Lemma write_updated_files_frame self sets st q :
  dry_run self = false → ¬ is_data_path q →
  fs (write_updated_files self sets st).2 !! q = fs st !! q.
Proof.
  intros Hdry Hq. destruct sets as [[past all] common]. unfold write_updated_files.
  assert (∀ filename, filename ∈ DATA_FILES → q ≠ DATA_DIR </> filename) as Hne.
  { intros filename Hin ->. apply Hq. by apply list_elem_of_fmap_2. }
  rewrite bind_unfold.
  pose proof (write_word_file_files self (DATA_DIR </> "past-answers.txt") past
                "past Wordle answers" st Hdry ltac:(done)) as H1.
  destruct (write_word_file self (DATA_DIR </> "past-answers.txt") _ _ st) as [[[]|e] st1];
    destruct H1 as (H1 & _); cbn [snd];
    [|apply H1, Hne, past_answers_in_data_files].
  rewrite bind_unfold.
  pose proof (write_word_file_files self (DATA_DIR </> "common-words.txt") common
                "common words" st1 Hdry ltac:(done)) as H2.
  destruct (write_word_file self (DATA_DIR </> "common-words.txt") _ _ st1) as [[[]|e] st2];
    destruct H2 as (H2 & _); cbn [snd];
    [|rewrite H2 by apply Hne, common_words_in_data_files;
      apply H1, Hne, past_answers_in_data_files].
  pose proof (write_word_file_files self (DATA_DIR </> "words.txt") all
                "total words" st2 Hdry ltac:(done)) as H3.
  destruct (write_word_file self (DATA_DIR </> "words.txt") _ _ st2) as [r3 st3].
  destruct H3 as (H3 & _). cbn [snd].
  rewrite H3 by apply Hne, words_in_data_files.
  rewrite H2 by apply Hne, common_words_in_data_files.
  apply H1, Hne, past_answers_in_data_files.
Qed.

(** X6: after a run outside dry-run mode that exits with 0, the backup
    directory holds, for every data file that existed when the run
    started, a copy named after the file and the starting time, with the
    text the file had before the run touched anything. *)
Theorem backups_hold_old_files
    (net : nat → string → outcome) (strftime : nat → string)
    (verbose_flag : bool) (st st' : state) :
  main net strftime verbose_flag false st = (Exit 0, st') →
  ∀ filename content, filename ∈ DATA_FILES →
    fs st !! (DATA_DIR </> filename) = Some (File content) →
    fs st' !! (BACKUP_DIR </> backup_name filename (strftime (clock st)))
      = Some (File content).
Proof.
  intros Hmain%main_exit_0 filename content Hin Hsource.
  apply run_body_ok_inv in Hmain
    as (st1 & sets & st2 & st3 & st4 & st5 & Hbackup & Hfetch & Hmkdir & Hwrite & Hsync & Hfs).
  set (target := BACKUP_DIR </> backup_name filename (strftime (clock st))).
  assert (length target = 3) as Hlen by done.
  destruct (backup_files_effect strftime {| verbose := verbose_flag; dry_run := false |}
              _ st1 eq_refl Hbackup) as (_ & Hcopied & _).
  specialize (Hcopied filename content Hin Hsource). cbn [clock emit set_changes_made] in Hcopied.
  fold target in Hcopied.
  destruct (fetch_data_run net {| verbose := verbose_flag; dry_run := false |} st1)
    as (n2 & st2' & Hfetch' & (Hfs2 & _) & _).
  rewrite Hfetch in Hfetch'. injection Hfetch' as _ <-.
  apply mkdir_from_ok in Hmkdir as (_ & Hfs3 & _).
  pose proof (write_updated_files_frame {| verbose := verbose_flag; dry_run := false |}
                sets st3 target eq_refl) as Hfs4.
  rewrite Hwrite in Hfs4. cbn [snd] in Hfs4.
  destruct (sync_to_wwwroot_effect {| verbose := verbose_flag; dry_run := false |}
              st4 st5 eq_refl Hsync) as (_ & _ & _ & _ & Hfs5).
  rewrite Hfs, Hfs5, Hfs4, Hfs3, Hfs2; [done|..].
  - simpl. rewrite elem_of_cons, elem_of_nil. by intros [Heq|[]].
  - intros Hdata%data_path_length. lia.
  - intros (other & Heq & _)%list_elem_of_fmap. done.
  - simpl. rewrite !elem_of_cons, elem_of_nil. by intros [Heq|[Heq|[]]].
Qed.

Lemma backups_hold_old_files_witness :
  ∃ st', main online stamp false false (fresh beach_apple) = (Exit 0, st') ∧
         fs st' !! (BACKUP_DIR </> "past-answers_20240101_120000.txt")
           = Some (File ("beach" +:+ Text.nl +:+ "apple" +:+ Text.nl)).
Proof.
  assert ((main online stamp false false (fresh beach_apple)).1 = Exit 0) as Hexit
    by (vm_compute; reflexivity).
  assert (fs (fresh beach_apple) !! (DATA_DIR </> "past-answers.txt")
          = Some (File ("beach" +:+ Text.nl +:+ "apple" +:+ Text.nl))) as Hold
    by (vm_compute; reflexivity).
  destruct (main online stamp false false (fresh beach_apple)) as [ending st'] eqn:Hmain.
  cbn [fst snd] in *. subst ending. exists st'. split; [reflexivity|].
  exact (backups_hold_old_files online stamp false (fresh beach_apple) st' Hmain
           "past-answers.txt" _ past_answers_in_data_files Hold).
Defined.

(** ** More on the fetchers *)

Lemma attempt_result_ok o response :
  attempt_result o = Ok response →
  o = Responds response ∧ (status_code response < 400 ∨ 600 ≤ status_code response).
Proof.
  destruct o as [r|detail]; unfold attempt_result; [|done].
  destruct (400 <=? status_code r) eqn:Hlow, (status_code r <? 600) eqn:Hhigh;
    cbn [andb]; intros Heq; simplify_eq; (split; [done|]).
  - apply Nat.ltb_ge in Hhigh. lia.
  - apply Nat.leb_gt in Hlow. lia.
  - apply Nat.leb_gt in Hlow. lia.
Qed.

(** X7: [fetch_url] never returns [None]: it returns a response whose status
    is no client or server error, or raises a [RequestException]. It sends
    one to three requests, sleeps three seconds at most, and leaves the
    files alone. *)
Theorem fetch_url_outcome
    (net : nat → string → outcome) (self : WordListUpdater) (url : string) (st : state) :
  let '(r, st') := fetch_url net self url st in
  match r with
  | Ok None => False
  | Ok (Some response) => status_code response < 400 ∨ 600 ≤ status_code response
  | Raise e => is_RequestException e = true
  end ∧
  requests_sent st < requests_sent st' ≤ requests_sent st + 3 ∧
  clock st ≤ clock st' ≤ clock st + 3 ∧
  fs st' = fs st ∧ changes_made st' = changes_made st.
Proof.
  unfold fetch_url. cbn [seq].
  rewrite fetch_url_loop_step. cbv zeta.
  destruct (attempt_result (net (requests_sent st) url)) as [r0|e0] eqn:H0.
  { apply attempt_result_ok in H0 as [_ Hstatus]. cbv beta iota zeta. split; [done|].
    unfold seen_attempt; destruct (verbose self); simpl; (split; [lia|]); (split; [lia|]); done. }
  cbn [Nat.ltb Nat.leb]. rewrite fetch_url_loop_step. cbv zeta.
  repeat (rewrite requests_sent_slept || rewrite requests_sent_seen).
  destruct (attempt_result (net (S (requests_sent st)) url)) as [r1|e1] eqn:H1.
  { apply attempt_result_ok in H1 as [_ Hstatus]. cbv beta iota zeta. split; [done|].
    unfold seen_attempt, slept, warned; destruct (verbose self); simpl; (split; [lia|]); (split; [lia|]); done. }
  cbn [Nat.ltb Nat.leb]. rewrite fetch_url_loop_step. cbv zeta.
  repeat (rewrite requests_sent_slept || rewrite requests_sent_seen).
  destruct (attempt_result (net (S (S (requests_sent st))) url)) as [r2|e2] eqn:H2.
  { apply attempt_result_ok in H2 as [_ Hstatus]. cbv beta iota zeta. split; [done|].
    unfold seen_attempt, slept, warned; destruct (verbose self); simpl; (split; [lia|]); (split; [lia|]); done. }
  cbn [Nat.ltb Nat.leb]. apply attempt_result_caught in H2. cbv beta iota zeta. split; [done|].
  unfold seen_attempt, slept, warned; destruct (verbose self); simpl; (split; [lia|]); (split; [lia|]); done.
Qed.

_ _ _ _

» What to produce
Among the entries, how many lines include the word "Hdry"? Answer with only the number.

» Result of the exercise
4